Stored data entries
┏━━

(** C8 (as amended). A growth record is produced exactly when the trend
    has two points or more and the revenue of the one before last is
    usable (present and not zero); it then holds, as [toFixed(1)] strings,
    the percentage change of revenue and of net profit, each delta divided
    by the earlier value; otherwise the result is [null]. *)
Theorem growth_derivation (data : Data.t) :
  (is_Some (calcGrowthRate data) <->
     exists older prev latest,
       annualTrend data = older ++ [prev; latest] /\
       usable (AnnualPoint.revenue_yi prev) = true) /\
  (forall older prev latest,
     annualTrend data = older ++ [prev; latest] ->
     usable (AnnualPoint.revenue_yi prev) = true ->
     calcGrowthRate data =
       Some {| revenueGrowth :=
                 toFixed (growth_pct (AnnualPoint.revenue_yi latest)
                                     (AnnualPoint.revenue_yi prev)) 1;
               profitGrowth :=
                 toFixed (growth_pct (AnnualPoint.net_profit_yi latest)
                                     (AnnualPoint.net_profit_yi prev)) 1 |}) /\
  (length (annualTrend data) < 2 -> calcGrowthRate data = None).
Proof.
  split; [|split].
  - split.
    + intros Hsome.
      destruct (decide (2 <= length (annualTrend data))) as [Hlen|Hlen].
      * destruct (last_two _ Hlen) as (older & prev & latest & Htrend).
        exists older, prev, latest. split; [exact Htrend|].
        rewrite (calcGrowthRate_two data older prev latest Htrend) in Hsome.
        destruct (usable (AnnualPoint.revenue_yi prev)); [reflexivity|].
        destruct Hsome as [g Hg]. discriminate Hg.
      * unfold calcGrowthRate in Hsome.
        destruct (Nat.ltb_spec (length (annualTrend data)) 2); [|lia].
        destruct Hsome as [g Hg]. discriminate Hg.
    + intros (older & prev & latest & Htrend & Huse).
      rewrite (calcGrowthRate_two data older prev latest Htrend), Huse. eauto.
  - intros older prev latest Htrend Huse.
    rewrite (calcGrowthRate_two data older prev latest Htrend), Huse. reflexivity.
  - intros Hlen. unfold calcGrowthRate.
    destruct (Nat.ltb_spec (length (annualTrend data)) 2); [reflexivity|lia].
Qed.

(** Counterexample to C8 as stated.  Revenue 10000 then 10001: the
    percentage [(10001 - 10000) / 10000 * 100] is 0.01, the record holds
    the string ["0.0"], whose value is 0; and the profit growth
    [(6 - 5) / 5 * 100] is held as ["20.0"]. *)
Lemma growth_record_is_rounded :
  calcGrowthRate flat_revenue =
    Some {| revenueGrowth := Decimal false 0 1; profitGrowth := Decimal false 200 1 |} /\
  growth_pct (Some 10001) (Some 10000) = 0.01 /\
  StringToNumber (Decimal false 0 1) = 0 /\
  PrimFloat.eqb (StringToNumber (Decimal false 0 1))
                (growth_pct (Some 10001) (Some 10000)) = false.
Proof. vm_compute. repeat split; reflexivity. Qed.

(** ** Cash-flow health *)

(** C9 (as amended). Cash-flow health is "insufficient data" exactly when
    the operating cash flow or the net profit is not usable (missing, or
    zero); otherwise it is the class of the ratio of the two: above 1.2,
    above 0.8, above 0.5, or poor. *)
Theorem cash_flow_health_rule (data : Data.t) :
  getCashFlowHealth data =
    amended_cash_flow_health (CashFlow.latest_cfo_yi (cashFlow data))
                             (Fundamentals.net_profit_yi (fundamentals data)) /\
  (Health.status (getCashFlowHealth data) = "数据不足" <->
     usable (CashFlow.latest_cfo_yi (cashFlow data)) = false \/
     usable (Fundamentals.net_profit_yi (fundamentals data)) = false).
Proof.
  unfold getCashFlowHealth, amended_cash_flow_health, cash_flow_health,
    health_of_ratio, insufficient_data, usable.
  split.
  - split_tests; reflexivity.
  - split_tests; cbn; split; intros Hs;
      first [ discriminate Hs | destruct Hs as [Hs|Hs]; discriminate Hs
            | tauto | reflexivity ].
Qed.

(** Counterexample to C9 as stated.  An operating cash flow that is present
    and equal to 0 (net profit 10) is answered like a missing one, with
    "insufficient data"; the claimed rule takes the ratio 0 and answers
    "poor". *)
Lemma cash_flow_zero_is_missing :
  getCashFlowHealth zero_cfo = getCashFlowHealth missing_cfo /\
  Health.status (getCashFlowHealth zero_cfo) = "数据不足" /\
  Health.status (claimed_cash_flow_health (Some 0) (Some 10)) = "较差".
Proof. vm_compute. repeat split; reflexivity. Qed.

(** ** Highlights and risks *)

(** C10. The highlights are at most five, ascend in priority, and are the
    first five of: the emitted items of priority 1 in evaluation order,
    then those of priority 2 in evaluation order.  The risks are at most
    five and are the first five emitted items in evaluation order, never
    sorted. *)
Theorem ranked_lists (data : Data.t) (summary : Summary.t) :
  length (generateHighlights data summary) <= 5 /\
  StronglySorted priority_le (generateHighlights data summary) /\
  generateHighlights data summary =
    take 5 (of_priority 1 (highlightsInOrder data summary) ++
            of_priority 2 (highlightsInOrder data summary)) /\
  length (generateRisks data summary) <= 5 /\
  generateRisks data summary = take 5 (risksInOrder data summary).
Proof.
  assert (Hgen : generateHighlights data summary =
                 take 5 (sort (by_key Highlight.priority)
                              (highlightsInOrder data summary))).
  { unfold generateHighlights. cbv zeta. rewrite emittedHighlights_in_order.
    apply (slice_prefix _ 5). }
  assert (Hsorted := sort_sorted Highlight.priority (highlightsInOrder data summary)).
  split; [|split; [|split; [|split]]].
  - rewrite Hgen, length_take. lia.
  - rewrite Hgen.
    rewrite <- (take_drop 5 (sort _ _)) in Hsorted.
    apply StronglySorted_app_1_l in Hsorted. exact Hsorted.
  - rewrite Hgen. f_equal.
    rewrite (sorted_two_keys Highlight.priority _ Hsorted) at 1.
    + unfold of_priority. rewrite !sort_stable. reflexivity.
    + apply Forall_forall. intros a Ha. apply sort_elem in Ha.
      pose proof (highlightsInOrder_priorities data summary) as Hp.
      rewrite Forall_forall in Hp. apply Hp, Ha.
  - unfold generateRisks. cbv zeta. rewrite (slice_prefix _ 5), length_take. lia.
  - unfold generateRisks, risksInOrder. cbv zeta. rewrite (slice_prefix _ 5). f_equal.
    rewrite (proj1 (riskMomentum_appends data)), (proj1 (riskCashFlow_appends data)),
      (proj1 (riskGrowth_appends data)), (proj1 (riskNetMargin_appends summary)),
      (proj1 (riskDebt_appends summary)), (proj1 (riskROE_appends summary)),
      (proj1 (riskDCF_appends data)).
    rewrite <- !app_assoc. reflexivity.
Qed.
(** * Lexer, symbol table and recursive-descent parser for
      E -> T E',  E' -> + T E' | eps,  T -> F T',  T' -> * F T' | eps,  F -> ( E ) | id

    Shallow embedding of [core/token.py], [core/lexer.py], [core/symbol_table.py],
    [core/parser.py] and [utils/errors.py], and of the steps the front ends
    [app.py] and [ui/gui.py] run on these objects.

    Modelling conventions.
    - A Python [str] is a [string]; a character [c : ascii] stands for the code
      point [nat_of_ascii c], so the strings of the model are exactly the
      Python strings over U+0000..U+00FF.  The [str] predicates below are
      CPython's on that range.
    - Python integers that are indices or counters are [nat]; evaluated
      expression values are [Z].
    - Objects mutated in place are threaded explicitly: every method takes the
      object and returns the updated object next to its outcome.
    - An exception is an outcome [Raise e]; the object returned next to it
      carries the mutations done before the exception was raised.
    - The interpreter's recursion limit is a parameter: the parsing routines
      and [parse] take the call depth the interpreter still allows, and
      reaching it is the outcome [Exhausted] ([RecursionError]).  Only the
      depth of the mutual recursion is counted; the calls a routine body
      makes that do not recurse are taken to fit.  [evaluate] is given no
      depth: it makes one call per node of a tree that the routines built
      with one call per inner node and the calls of [_consume_token] per
      leaf, so it nests no deeper than the derivation did.
    - The derivation trace [parse_steps] and the always-empty lists [errors]
      and [warnings] of the parser are write-only and are left out. *)

From Stdlib Require Import ZArith String Ascii List Lia Bool.
From stdpp Require Import base decidable option list strings countable gmap pretty.
(** * The conductor-go worker [TaskRunner]: polling, execution and result
      reporting

    A shallow embedding of
    [go-worker-service/vendor/github.com/conductor-sdk/conductor-go/sdk/worker/task_runner.go]
    (with the parts of [worker.go] that [RegisterWorker] uses), followed by
    the properties the design document states about it.

    Conventions of the embedding.
    - Go's [int] and [time.Duration] are 64-bit two's complement integers on
      the targets the service is built for; they are carried as [Z] and
      every arithmetic operation wraps ([GoInt.add], [GoInt.sub], ...).
      The [int32] conversions of [batchPoll] wrap to 32 bits.
    - A Go [map[string]T] is a [gmap string T]; reading a missing key gives
      the zero value of [T], as in Go.
    - A method of [*TaskRunner] is a function from the runner before the
      call to the runner after it, together with what the call returns, the
      goroutines it starts and the calls it makes to the outside (the
      Conductor server, the clock).  What the outside answers (the reply to
      a batch poll, to an update) is an argument of the function.
    - Every method body runs without interleaving: each lock-protected
      section of the source is short, and the theorems speak about one call
      (or one loop iteration) executing on the state it finds. *)

From Stdlib Require Import ZArith String List Lia Bool.
From stdpp Require Import base option gmap strings list pretty.

Local Open Scope string_scope.
Local Open Scope list_scope.
Local Open Scope Z_scope.

(** ** Machine integers *)

Module GoInt.

(** Two's complement wrap-around to [bits] bits. *)
Definition wrap (bits : Z) (z : Z) : Z :=
  (z + 2 ^ (bits - 1)) mod 2 ^ bits - 2 ^ (bits - 1).

Definition int_min : Z := - 2 ^ 63.
Definition int_max : Z := 2 ^ 63 - 1.

(** Values of Go's [int] (and of [int64], [time.Duration]). *)
Definition is_int (z : Z) : Prop := int_min <= z <= int_max.

Definition int (z : Z) : Z := wrap 64 z.
Definition int32 (z : Z) : Z := wrap 32 z.

Definition add (a b : Z) : Z := int (a + b).
Definition sub (a b : Z) : Z := int (a - b).
Definition mul (a b : Z) : Z := int (a * b).
(** Go's integer division truncates toward zero. *)
Definition div (a b : Z) : Z := int (Z.quot a b).

End GoInt.

(** ** Time *)

Module Duration.
(** [time.Duration] counts nanoseconds in an [int64]. *)
Definition Millisecond : Z := 1000000.
Definition Second : Z := 1000000000.
(** [Duration.Milliseconds()]. *)
Definition Milliseconds (d : Z) : Z := GoInt.div d Millisecond.
End Duration.

(** ** The data model ([sdk/model])

    [model.Task] and [model.TaskResult] are declared outside the files at
    hand; the records keep the fields [task_runner.go] reads or the design
    document names. *)

Definition Payload : Type := list (string * string).

Inductive TaskResultStatus : Type :=
| IN_PROGRESS
| FAILED
| FAILED_WITH_TERMINAL_ERROR
| COMPLETED.

Record Task : Type := mkTask {
  TaskId : string;
  TaskDefName : string;
  WorkflowInstanceId : string;
  Status : string;
  InputData : Payload
}.

Record TaskResult : Type := mkTaskResult {
  ResultTaskId : string;
  ResultWorkflowInstanceId : string;
  ResultStatus : TaskResultStatus;
  ReasonForIncompletion : string;
  OutputData : Payload
}.

(** What a handler hands back as its [interface{}] value. *)
Inductive ExecutionOutput : Type :=
| OutputNil
| OutputTaskResult (r : TaskResult)
| OutputValue (v : Payload).

(** One call of a [model.ExecuteTaskFunction]: it returns an output and an
    [error] ([None] is Go's [nil] error), or it panics. *)
Inductive HandlerOutcome : Type :=
| Returns (output : ExecutionOutput) (err : option string)
| Panics (value : string).
(** X15.  The category selector offers "All" first and then the
    categories of the inventory: the options after "All" are categories of
    products, none of them is missing, no two of them are equal, and every
    product with a category finds it among them.  "All" itself is listed a
    second time exactly when it is the category of a product.  Without a
    [category] column there is no selector. *)
Theorem categories_all_then_each_once inventory :
  (has_column "category" inventory = false -> categories inventory = Ok None) /\
  (forall ci, locate "category" inventory = Ok ci ->
     exists options,
       categories inventory = Ok (Some (CStr "All" :: options)) /\
       ForallOrdPairs (fun a b => cell_eqb b a = false) options /\
       (forall o, In o options ->
                  isna o = false /\
                  exists r, In r (rows inventory) /\ cell_at ci r = o) /\
       (forall r, In r (rows inventory) -> isna (cell_at ci r) = false ->
                  exists o, In o options /\ same_key (cell_at ci r) o) /\
       (In (CStr "All") options <->
        exists r, In r (rows inventory) /\ cell_at ci r = CStr "All")).
Proof.
  split.
  - unfold categories. now intros ->.
  - intros ci Hl. unfold categories.
    assert (Hh : has_column "category" inventory = true).
    { destruct (has_column "category" inventory) eqn:E; [reflexivity|].
      apply has_column_locate in E. congruence. }
    rewrite Hh, (getitem_locate _ _ _ Hl). cbn [bind].
    set (options := unique (dropna (map (cell_at ci) (rows inventory)))).
    assert (From : forall o, In o options ->
              isna o = false /\ exists r, In r (rows inventory) /\ cell_at ci r = o).
    { intros o Ho. apply unique_in in Ho. unfold dropna in Ho.
      apply filter_In in Ho. destruct Ho as [Ho Hna].
      split; [now apply negb_true_iff|].
      apply in_map_iff in Ho. destruct Ho as (r & Hr & Hin). eauto. }
    assert (Covers : forall r, In r (rows inventory) -> isna (cell_at ci r) = false ->
              exists o, In o options /\ same_key (cell_at ci r) o).
    { intros r Hr Hna. apply unique_covers. unfold dropna. apply filter_In.
      split; [now apply in_map|]. now rewrite Hna. }
    exists options. split; [reflexivity|]. split; [apply unique_distinct|].
    split; [exact From|]. split; [exact Covers|]. split.
    + intros Hin. exact (proj2 (From _ Hin)).
    + intros (r & Hr & Hc).
      assert (Hna : isna (cell_at ci r) = false) by now rewrite Hc.
      destruct (Covers r Hr Hna) as (o & Ho & Hsame).
      rewrite Hc in Hsame. apply same_key_text in Hsame. now subst o.
Qed.

(** ** Absent files and absent columns *)

Section Degradation.
Context {P : Coercions} {S : SortKind} {M : MergeKeys}.

Lemma coerce_absent name f :
  forall df', coerce_if_present name f empty_frame = Ok df' -> df' = empty_frame.
Proof. intros df' H. unfold coerce_if_present in H. simpl in H. congruence. Qed.
(** * McTavish runtime core: a shallow embedding and its verified properties

    The development follows the TypeScript sources component by component:
    the memory graph store, the premonition matcher, the interaction binding
    logic, the collapse engine, the character kernel and the runtime that
    wires them.

    Conventions of the embedding.
    - JavaScript numbers are exact rationals ([Q]) where the code computes
      weights, scores and probabilities, and integers ([Z]) where it counts
      turns, attempts and milliseconds.
    - A JavaScript [Map] is an association list in insertion order, with the
      operations of [Js.oget], [Js.oset] and [Js.odelete]; a plain object
      used as a string-keyed record of numbers (the tone distribution) is the
      same structure, kept in a heap of objects so that two profiles may hold
      the same object.
    - A method that may throw, mutates its receiver and emits events is a
      function from the state to an outcome, the state it leaves behind and
      the events it emitted, in the order of emission.
    - Calls of [uuidv4()] and [Date.now()] take their result as an extra
      argument; in the runtime, where the number of calls depends on the
      values drawn, they read an environment. *)

From Stdlib Require Import QArith Qminmax Qround ZArith String Ascii List Lia Lqa Bool.
From stdpp Require Import base strings gmap.
Import ListNotations.

Set Implicit Arguments.
Open Scope Z_scope.
Open Scope Q_scope.
Open Scope string_scope.
Open Scope list_scope.

(** ** JavaScript runtime: control, maps and strings *)
Module Js.

(** What [new Error(...)] is thrown with, by the place that throws it. *)
Inductive Error : Type :=
| MissingEndpoint                       (* "Cannot create edge: one or both nodes do not exist" *)
| CannotFork (nodeId : string)          (* "Cannot fork: node ... does not exist" *)
| CharacterNotFound (characterId : string).

Inductive Outcome (A : Type) : Type :=
| Returned (a : A)
| Threw (e : Error).
Arguments Returned {A} a.
Arguments Threw {A} e.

┗━━

## Task brief:
Copy out every line from the data above in which the word "generateHighlights" occurs.

## Output of the exercise:
  length (generateHighlights data summary) <= 5 /\
  StronglySorted priority_le (generateHighlights data summary) /\
  generateHighlights data summary =
  assert (Hgen : generateHighlights data summary =
  { unfold generateHighlights. cbv zeta. rewrite emittedHighlights_in_order.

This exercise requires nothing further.